The grotesque salaries paid to BBC presenters including more than £2.2m to Chris Evans who flopped as a Top Gear presenter (in an echo of banker-like huge rewards for failure) and Gary Lineker at over £1.75m has focussed attention on what is fair reward in an age of austerity. The eye-catching issue is the gender pay gap which has, rightly, prompted a public outcry and a legal case. But I want to consider a broader aspect of this issue which necessarily impacts the gender inequality and illustrates a number of problems with our broken socio-economic model.
I want to focus on a tired old excuse that has been trotted out once again. This time the culprit was Today presenter John Humphrys. Now, to be fair to Mr Humphrys, he was prepared to be interviewed about the salary scandal, unlike some other presenters who mumbled incoherently as they pushed past journalists. Nevertheless the answer was depressingly familiar. ‘Its the market rate’! He said:
I cant explain it but I’ve been with the BBC a long time and its gone up and up and up. I’ve no idea whether I am worth it. However we operate in a market place and I think its difficult for the BBC, Society sets these rules.
But we must ask what is the market in this case? White male radio presenters able to get up early and ask ill-informed and sometimes ill-judged questions (I heard the Konta interview)? The BBC must remember that it is entering the ‘market’ on our behalf while at the same time itself distorting the market by doing so. Moreover, who defines what ‘the market’ is and what constitutes good value in this market. Would it be white middle-class men?
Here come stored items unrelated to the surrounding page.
(** [opc r, (rm + index << shift + offset)]; a negative [rm] or [index] is
    missing. *)
Definition tcg_out_modrm_sib_offset (s : TCGOut) (opc r rm index shift offset : Z) : result TCGOut :=
  if (index <? 0) && (rm <? 0) then
    (* Try for a rip-relative addressing mode. *)
    let pc := sext 64 (code_ptr s + 5 + .~ rm) in
    let disp := sext 64 (offset - pc) in
    if disp =? sext 32 disp then
      s <- tcg_out_opc s opc r 0 0 ;;
      Ok (tcg_out32 (tcg_out8 s ((LOWREGMASK r <<. 3) .| 5)) disp)
    (* Try for an absolute address encoding. *)
    else if offset =? sext 32 offset then
      s <- tcg_out_opc s opc r 0 0 ;;
      Ok (tcg_out32 (tcg_out8 (tcg_out8 s ((LOWREGMASK r <<. 3) .| 4)) ((4 <<. 3) .| 5)) offset)
    else Er EAbort
  else
    (* Find the length of the immediate addend. *)
    let '(md, len, rm) :=
      if rm <? 0 then (0, 4, 5)
      else if (offset =? 0) && negb (LOWREGMASK rm =? TCG_REG_EBP) then (0, 0, rm)
      else if offset =? sext 8 offset then (0x40, 1, rm)
      else (0x80, 4, rm) in
    s <- (if (index <? 0) && negb (LOWREGMASK rm =? TCG_REG_ESP) then
            (* Single byte MODRM format. *)
            s <- tcg_out_opc s opc r rm 0 ;;
            Ok (tcg_out8 s (md .| (LOWREGMASK r <<. 3) .| LOWREGMASK rm))
          else
            (* Two byte MODRM+SIB format. *)
            index <- (if index <? 0 then Ok 4 else _ <- assert_ (negb (index =? TCG_REG_ESP)) ;; Ok index) ;;
            s <- tcg_out_opc s opc r rm index ;;
            let s := tcg_out8 s (md .| (LOWREGMASK r <<. 3) .| 4) in
            Ok (tcg_out8 s ((shift <<. 6) .| (LOWREGMASK index <<. 3) .| LOWREGMASK rm))) ;;
    Ok (if len =? 1 then tcg_out8 s offset else if len =? 4 then tcg_out32 s offset else s).

Definition tcg_out_modrm_offset (s : TCGOut) (opc r rm offset : Z) : result TCGOut :=
  tcg_out_modrm_sib_offset s opc r rm (-1) 0 offset.

(** Generate dest op= src. *)
Definition tgen_arithr (s : TCGOut) (subop dest src : Z) : result TCGOut :=
  let ext := subop .& .~ 7 in
  let subop := subop .& 7 in
  tcg_out_modrm s (OPC_ARITH_GvEv + (subop <<. 3) + ext) dest src.

Definition type_rexw (type : TCGType) : Z := match type with TCG_TYPE_I64 => P_REXW | TCG_TYPE_I32 => 0 end.
Definition is_i32 (type : TCGType) : bool := match type with TCG_TYPE_I32 => true | TCG_TYPE_I64 => false end.

Definition tcg_out_mov (s : TCGOut) (type : TCGType) (ret arg : Z) : result TCGOut :=
  if negb (arg =? ret) then tcg_out_modrm s (OPC_MOVL_GvEv + type_rexw type) ret arg else Ok s.

Definition tcg_out_movi (s : TCGOut) (type : TCGType) (ret arg : Z) : result TCGOut :=
  if arg =? 0 then tgen_arithr s ARITH_XOR ret ret
  else if (arg =? u32 arg) || is_i32 type then
    s <- tcg_out_opc s (OPC_MOVL_Iv + LOWREGMASK ret) 0 ret 0 ;;
    Ok (tcg_out32 s arg)
  else if arg =? sext 32 arg then
    s <- tcg_out_modrm s (OPC_MOVL_EvIz + P_REXW) 0 ret ;;
    Ok (tcg_out32 s arg)
  else
    s <- tcg_out_opc s (OPC_MOVL_Iv + P_REXW + LOWREGMASK ret) 0 ret 0 ;;
    let s := tcg_out32 s arg in
    Ok (tcg_out32 s (arg >>. 31 >>. 1)).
The real problem is that Humphrys then goes on to contadict this ‘market rate’ defence by saying that, aside from two occasions when they actually cut his salary (so goodness knows what is was before!), the BBC have been simply pushing up his salary since he joined 50 years ago. Start with £2k and after a while no one notices the gigantic payment. So less ‘market rates’ and more ‘mates rates’!. As with banking and other senior jobs the market place argument is an attempt to deceive, to imply a commercial rigour which simply does not exist! But Humphrys does have one point. It is the senior managers of the BBC who must be held accountable for these salaries.
Once again market rates are justified in grossly inflating the salaries of the already wealthy and powerful while justifying oppressing those less well-off with little influence. The ‘market rate’ argument is curiously rejected for teachers and nurses who are leaving their profession in droves. I am in favour of the BBC. I consider that there is a place for a medium which is not dependant upon commercial interests. But the needs to be a radical reform of the BBC, just as there needs to be a radical reform of private sector corporate governance. What has been revealed at the BBC must also be revealed in the commercial world.